▸ **WHAT IS BEING ASKED**:
Nothing in the records may be altered. Repeat them in full.

▸ **RECORDS SUPPLIED**:
(** * asset-transfer-basic / application-javascript / app.js

    A shallow embedding of the demonstration driver [app.js]: the module
    constants, [prettyJSONString], and [main] with its nested
    try/finally/catch, run against an arbitrary ledger network, certificate
    authority and helper library (the [World]).  Every call that leaves the
    script is recorded, with its arguments and the way it settled, in a trace;
    the properties below are statements about the traces and the exit status
    of all runs. *)

From stdpp Require Import base strings gmap list.
From Stdlib Require Import Ascii String ZArith Lia.

Local Open Scope string_scope.

(** ** JSON text, as [JSON.parse] accepts it

    [prettyJSONString] hands the transaction result to [JSON.parse], which
    throws a [SyntaxError] unless the text is one JSON value surrounded by
    optional white space (ECMA-262, 25.5.1 and the JSON lexical grammar).
    The recogniser is a pushdown automaton that reads one character at a
    time, so it is total by structural recursion on the text.  A [Buffer] is
    converted by UTF-8 decoding; since every token outside a string literal is
    ASCII and a string literal takes every character from U+0020 on except
    the quote and the backslash, acceptance can be decided on the bytes. *)
Module JSON.

Inductive container := InArray | InObject.

Inductive mode :=
| MValue                      (* a value has to start here *)
| MValueOrClose               (* just after '[' *)
| MKeyOrClose                 (* just after '{' *)
| MKey                        (* after ',' inside an object *)
| MColon                      (* after a member name *)
| MAfter                      (* a value is complete *)
| MString (key : bool)        (* inside a string literal *)
| MEscape (key : bool)        (* after a backslash *)
| MHex (key : bool) (n : nat) (* inside \uXXXX, n + 1 digits to come *)
| MLiteral (rest : list ascii)(* inside null, true or false *)
| MMinus                      (* after '-' *)
| MZero                       (* after the integer part 0 *)
| MInt                        (* inside a non-zero integer part *)
| MDot                        (* after '.' *)
| MFrac                       (* inside the fraction digits *)
| MExp                        (* after 'e' or 'E' *)
| MExpSign                    (* after the sign of the exponent *)
| MExpDigits.                 (* inside the exponent digits *)

Definition code (c : ascii) : N := N_of_ascii c.

(** The quotation mark, U+0022. *)
Definition dquote : ascii := "034"%char.

Definition is_ws (c : ascii) : bool :=
  let n := code c in
  (n =? 9)%N || (n =? 10)%N || (n =? 13)%N || (n =? 32)%N.

Definition is_digit (c : ascii) : bool :=
  let n := code c in (48 <=? n)%N && (n <=? 57)%N.

Definition is_digit19 (c : ascii) : bool :=
  let n := code c in (49 <=? n)%N && (n <=? 57)%N.

Definition is_hex (c : ascii) : bool :=
  let n := code c in
  is_digit c || ((65 <=? n)%N && (n <=? 70)%N) || ((97 <=? n)%N && (n <=? 102)%N).

Definition is_exp (c : ascii) : bool :=
  Ascii.eqb c "e" || Ascii.eqb c "E".

Definition is_escape (c : ascii) : bool :=
  existsb (Ascii.eqb c) [dquote; "\"; "/"; "b"; "f"; "n"; "r"; "t"]%char.

(** What may follow a complete value. *)
Definition after (st : list container) (c : ascii) : option (mode * list container) :=
  if is_ws c then Some (MAfter, st)
  else if Ascii.eqb c "," then
    match st with
    | InArray :: _ => Some (MValue, st)
    | InObject :: _ => Some (MKey, st)
    | [] => None
    end
  else if Ascii.eqb c "]" then
    match st with InArray :: st' => Some (MAfter, st') | _ => None end
  else if Ascii.eqb c "}" then
    match st with InObject :: st' => Some (MAfter, st') | _ => None end
  else None.

(** The first character of a value. *)
Definition value_start (st : list container) (c : ascii) : option (mode * list container) :=
  if Ascii.eqb c dquote then Some (MString false, st)
  else if Ascii.eqb c "{" then Some (MKeyOrClose, InObject :: st)
  else if Ascii.eqb c "[" then Some (MValueOrClose, InArray :: st)
  else if Ascii.eqb c "-" then Some (MMinus, st)
  else if Ascii.eqb c "0" then Some (MZero, st)
  else if is_digit19 c then Some (MInt, st)
  else if Ascii.eqb c "t" then Some (MLiteral ["r"; "u"; "e"]%char, st)
  else if Ascii.eqb c "f" then Some (MLiteral ["a"; "l"; "s"; "e"]%char, st)
  else if Ascii.eqb c "n" then Some (MLiteral ["u"; "l"; "l"]%char, st)
  else None.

▸ **RESULT FOR THIS EXERCISE**:
(** * asset-transfer-basic / application-javascript / app.js

    A shallow embedding of the demonstration driver [app.js]: the module
    constants, [prettyJSONString], and [main] with its nested
    try/finally/catch, run against an arbitrary ledger network, certificate
    authority and helper library (the [World]).  Every call that leaves the
    script is recorded, with its arguments and the way it settled, in a trace;
    the properties below are statements about the traces and the exit status
    of all runs. *)

From stdpp Require Import base strings gmap list.
From Stdlib Require Import Ascii String ZArith Lia.

Local Open Scope string_scope.

(** ** JSON text, as [JSON.parse] accepts it

    [prettyJSONString] hands the transaction result to [JSON.parse], which
    throws a [SyntaxError] unless the text is one JSON value surrounded by
    optional white space (ECMA-262, 25.5.1 and the JSON lexical grammar).
    The recogniser is a pushdown automaton that reads one character at a
    time, so it is total by structural recursion on the text.  A [Buffer] is
    converted by UTF-8 decoding; since every token outside a string literal is
    ASCII and a string literal takes every character from U+0020 on except
    the quote and the backslash, acceptance can be decided on the bytes. *)
Module JSON.

Inductive container := InArray | InObject.

Inductive mode :=
| MValue                      (* a value has to start here *)
| MValueOrClose               (* just after '[' *)
| MKeyOrClose                 (* just after '{' *)
| MKey                        (* after ',' inside an object *)
| MColon                      (* after a member name *)
| MAfter                      (* a value is complete *)
| MString (key : bool)        (* inside a string literal *)
| MEscape (key : bool)        (* after a backslash *)
| MHex (key : bool) (n : nat) (* inside \uXXXX, n + 1 digits to come *)
| MLiteral (rest : list ascii)(* inside null, true or false *)
| MMinus                      (* after '-' *)
| MZero                       (* after the integer part 0 *)
| MInt                        (* inside a non-zero integer part *)
| MDot                        (* after '.' *)
| MFrac                       (* inside the fraction digits *)
| MExp                        (* after 'e' or 'E' *)
| MExpSign                    (* after the sign of the exponent *)
| MExpDigits.                 (* inside the exponent digits *)

Definition code (c : ascii) : N := N_of_ascii c.

(** The quotation mark, U+0022. *)
Definition dquote : ascii := "034"%char.

Definition is_ws (c : ascii) : bool :=
  let n := code c in
  (n =? 9)%N || (n =? 10)%N || (n =? 13)%N || (n =? 32)%N.

Definition is_digit (c : ascii) : bool :=
  let n := code c in (48 <=? n)%N && (n <=? 57)%N.

Definition is_digit19 (c : ascii) : bool :=
  let n := code c in (49 <=? n)%N && (n <=? 57)%N.

Definition is_hex (c : ascii) : bool :=
  let n := code c in
  is_digit c || ((65 <=? n)%N && (n <=? 70)%N) || ((97 <=? n)%N && (n <=? 102)%N).

Definition is_exp (c : ascii) : bool :=
  Ascii.eqb c "e" || Ascii.eqb c "E".

Definition is_escape (c : ascii) : bool :=
  existsb (Ascii.eqb c) [dquote; "\"; "/"; "b"; "f"; "n"; "r"; "t"]%char.

(** What may follow a complete value. *)
Definition after (st : list container) (c : ascii) : option (mode * list container) :=
  if is_ws c then Some (MAfter, st)
  else if Ascii.eqb c "," then
    match st with
    | InArray :: _ => Some (MValue, st)
    | InObject :: _ => Some (MKey, st)
    | [] => None
    end
  else if Ascii.eqb c "]" then
    match st with InArray :: st' => Some (MAfter, st') | _ => None end
  else if Ascii.eqb c "}" then
    match st with InObject :: st' => Some (MAfter, st') | _ => None end
  else None.

(** The first character of a value. *)
Definition value_start (st : list container) (c : ascii) : option (mode * list container) :=
  if Ascii.eqb c dquote then Some (MString false, st)
  else if Ascii.eqb c "{" then Some (MKeyOrClose, InObject :: st)
  else if Ascii.eqb c "[" then Some (MValueOrClose, InArray :: st)
  else if Ascii.eqb c "-" then Some (MMinus, st)
  else if Ascii.eqb c "0" then Some (MZero, st)
  else if is_digit19 c then Some (MInt, st)
  else if Ascii.eqb c "t" then Some (MLiteral ["r"; "u"; "e"]%char, st)
  else if Ascii.eqb c "f" then Some (MLiteral ["a"; "l"; "s"; "e"]%char, st)
  else if Ascii.eqb c "n" then Some (MLiteral ["u"; "l"; "l"]%char, st)
  else None.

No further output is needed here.